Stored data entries

__________

(* ===== verification/CronWitnesses.v ===== *)
(** Concrete runs of the scheduler: its properties on an hourly backup, two schedulers
    and a cluster of one member. *)

From S2P Require Import Prelude Store StoreLogic Snapshot SystemKeys Payloads LogRecord Txn Fsm FsmSpec FsmProps FsmInvariants FsmOps Events Stream Quota Session Node Acl Forward Dial Join Execute Remote Channel Handler HandlerProps NodeInvariants NodeSafety ForwardProps JoinProps ReadProps ExecuteProps ChannelProps RemoteProps Ipc IpcProps IpcNode Client ClientProps Witnesses Calendar Cron CronParse CronProps Scheduler SchedulerProps SchedulerRun CronStore.
#[local] Open Scope Z_scope.

(** * Expressions *)

(** [*/15,7 9-17 1 * 01-05/2] *)
Definition officeHours : expression :=
  Expr (Term Star (Some (Num 2 15)), [Term (Single (Num 1 7)) None])
       (Term (Between (Num 1 9) (Num 2 17)) None, [])
       (Term (Single (Num 1 1)) None, [])
       (Term Star None, [])
       (Term (Between (Num 2 1) (Num 2 5)) (Some (Num 1 2)), []).

Lemma parse_spec_meaning_witness :
  showExpr officeHours = bs "*/15,7 9-17 1 * 01-05/2" /\
  exists s, ParseSpec (showExpr officeHours) = Ret s /\ specText s = showExpr officeHours /\ forall t, Match s t = means officeHours t.
Proof.
  split; [reflexivity|]. apply (parse_spec_meaning officeHours). unfold exprOk, fieldOk, termOk, numberOk. cbn.
  repeat first [apply Forall_cons | apply Forall_nil | split | exact I]; (lia || (cbn; lia) || (vm_compute; discriminate)).
Defined.

(** * Schedules *)

Definition backup : Schedule := mkSchedule (bs "backup") (bs "0 * * * *") (bs "run-backup") [] [] false [].

(** Half past five hours ahead of UTC. *)
Definition kolkata : Location := mkLocation (fun _ => (19800, - 2 ^ 63, 2 ^ 63 - 1)).

Lemma kolkata_steady : steady kolkata 330.
Proof. done. Qed.

(** One record, whose text names it, and one zone. *)
#[export] Instance toyCron : CronEnv := {|
  LoadLocation l := if bytes_eqb l (bs "Asia/Kolkata") then Ret kolkata else Fail (Errorf "unknown time zone");
  json_schedule s := Ret (ScheduleID s);
  json_unschedule v := if bytes_eqb v (bs "backup") then Ret backup else Fail (Errorf "json");
  json_fire f := Ret (FireSchedule f ++ formatMinute (At f) ++ InstanceID f);
  json_unfire _ := None;
|}.

Lemma toyZones : SteadyZones.
Proof. split. intros name loc. cbn. destruct (bytes_eqb name _); [|done]. intros [= <-]. exists 330. apply kolkata_steady. Qed.

Lemma toyFires : FireCodec.
Proof. split. intros f _. by eexists. Qed.

Definition toyScheduler : Scheduler := mkScheduler [] 0 0 0 0 false.

(** Ten past two; the last pass was at half past one. *)
Definition tenPastTwo : Z := tDate 2024 3 1 2 10 0.
Definition two : Z := tDate 2024 3 1 2 0 0.
Definition cronTable : table :=
  <[bs "cron/schedule/backup" := bs "backup"]> (<[bs "cron/watermark/backup" := bs "2024-03-01T01:30:00Z"]> ∅).
Definition cronWorld : SchedulerProps.world := SchedulerProps.mkWorld cronTable tenPastTwo [].
Definition toyInstance (s : Schedule) (fire : Z) : bytes := bs "i1".

Definition tickOnce (w : SchedulerProps.world) : SchedulerProps.world * gores Z :=
  default (w, Panic) (run toyInstance (Tick toyScheduler zeroTime) w).
Definition afterTick : SchedulerProps.world := (tickOnce cronWorld).1.

Lemma in_years t : 0 <= tYear t <= 9999 -> fourDigits t.
Proof. done. Qed.


(** Both schedulers tick; the second finds the fire claimed. *)
Definition afterTwo : SchedulerProps.world := (tickOnce afterTick).1.

Lemma fires_at_most_once_witness :
  exists pool, rtc (step (bs "cron/") Hour Minute Minute) (cronWorld, [SchedulerProps.start toyScheduler; SchedulerProps.start toyScheduler]) (afterTwo, pool) /\
    map (fun e => (ScheduleID e.1, e.2)) (SchedulerProps.submissions afterTwo) = [(bs "backup", two)] /\
    NoDup (map (fun e => (ScheduleID e.1, e.2)) (SchedulerProps.submissions afterTwo)).
Proof.
  assert (fourDigits (tenPastTwo - Hour) /\ fourDigits tenPastTwo) as [Hy Hy'] by (split; apply in_years; vm_compute; split; discriminate).
  pose proof (task_steps toyInstance (bs "cron/") Hour Minute Minute DoTick [] (SchedulerProps.start toyScheduler) [SchedulerProps.start toyScheduler] cronWorld
    afterTick (tickOnce cronWorld).2 ltac:(done) ltac:(done) Hy Hy' eq_refl ltac:(vm_compute; reflexivity)) as H1.
  assert (clock afterTick = tenPastTwo) as Hc by (vm_compute; reflexivity).
  set (first := finish _ _) in H1.
  pose proof (task_steps toyInstance (bs "cron/") Hour Minute Minute DoTick [first] (SchedulerProps.start toyScheduler) [] afterTick
    afterTwo (tickOnce afterTick).2 ltac:(done) ltac:(done) ltac:(by rewrite Hc) ltac:(by rewrite Hc) eq_refl ltac:(vm_compute; reflexivity)) as H2.
  clearbody first. set (second := finish _ _) in H2. clearbody second. cbn [app] in H1, H2.
  pose proof (rtc_trans _ _ _ H1 H2) as H12. clear H1 H2.
  assert (forall th, th ∈ [SchedulerProps.start toyScheduler; SchedulerProps.start toyScheduler] ->
    exists c, agreed (bs "cron/") Hour c /\ th = SchedulerProps.start c) as Hpool.
  { intros th Hth. exists toyScheduler. split; [split; [reflexivity|split; reflexivity]|]. apply elem_of_cons in Hth as [->|Hth]; [reflexivity|]. apply list_elem_of_singleton in Hth as ->. reflexivity. }
  exists [first; second]. split; [exact H12|]. split; [vm_compute; reflexivity|].
  exact (fires_at_most_once (H0 := toyZones) (bs "cron/") Hour Minute Minute cronWorld afterTwo _ [first; second]
    ltac:(split; reflexivity) ltac:(discriminate) eq_refl Hpool H12).
Defined.

(** The first minute of an hour in Kolkata after two in UTC is at half past. *)
Definition hourly : Spec := Eval vm_compute in match ParseSpec (bs "0 * * * *") with Ret s => s | _ => mkSpec [] 0 0 0 0 0 false false end.

Lemma next_is_first_match_witness :
  Next kolkata hourly two = Some (Some (two + 30 * Minute)) /\ Match hourly (wall kolkata (two + 30 * Minute)) = true /\
  forall r', aligned r' -> two < r' < two + 30 * Minute -> Match hourly (wall kolkata r') = false.
Proof.
  pose proof (proj2 (next_is_first_match hourly kolkata two) 330 kolkata_steady) as H. revert H.
  assert (Next kolkata hourly two = Some (Some (two + 30 * Minute))) as -> by (vm_compute; reflexivity).
  intros (_ & _ & Hm & Hr). split; [reflexivity|]. exact (conj Hm Hr).
Defined.

(** * The store on a node *)

#[local] Existing Instance toy.

Definition claimMsg : Msg :=
  newMsg (E_txn (Ok [mkTxnOpMsg TxnOpCompareAbsent (Ok (bs "cron/claim/x")) (Ok []); mkTxnOpMsg TxnOpSet (Ok (bs "cron/claim/x")) (Ok (bs "v"))])).

Lemma node_store_refines_memory_witness :
  exists c' r, node_Claim (bs "cron/claim/x") (bs "v") (Session_ toySession) (toyClient toyLeader) = (Session_ toySession, c', r) /\
    memory_Claim None (bs "cron/claim/x") (bs "v") (committed (nstore (cnode (toyClient toyLeader)))) = (committed (nstore (cnode c')), r).
Proof.
  apply (node_store_refines_memory (fun _ => ed25519Pub) toy_wire toy_keys toySession (toyClient toyLeader) 1 1 [] (OClaim (bs "cron/claim/x") (bs "v")));
    [apply toy_ready|constructor; by vm_compute| |reflexivity|reflexivity].
  split; [intros b r [= <- <-]; by split|]. split; [done|]. split; [done|]. split; [done|]. split.
  - exists claimMsg. split; [reflexivity|]. apply toy_encodable. intros id crc Hi Hc. apply toyFrame_ok; [done..|]. by repeat constructor.
  - intros e He. cbn [Error toy]. rewrite He. split; [|done].
    apply toy_encodable. intros id crc Hi Hc. apply toyFrame_ok; [done..|]. by repeat constructor.
Defined.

__________

EXERCISE BRIEF | Begin at the line that has "(** * Expressions *)" in the entries above; stop after the line that has "showExpr officeHours = bs". Transcribe exactly those lines and no others.

YOUR RESPONSE |
(** * Expressions *)

(** [*/15,7 9-17 1 * 01-05/2] *)
Definition officeHours : expression :=
  Expr (Term Star (Some (Num 2 15)), [Term (Single (Num 1 7)) None])
       (Term (Between (Num 1 9) (Num 2 17)) None, [])
       (Term (Single (Num 1 1)) None, [])
       (Term Star None, [])
       (Term (Between (Num 2 1) (Num 2 5)) (Some (Num 1 2)), []).

Lemma parse_spec_meaning_witness :
  showExpr officeHours = bs "*/15,7 9-17 1 * 01-05/2" /\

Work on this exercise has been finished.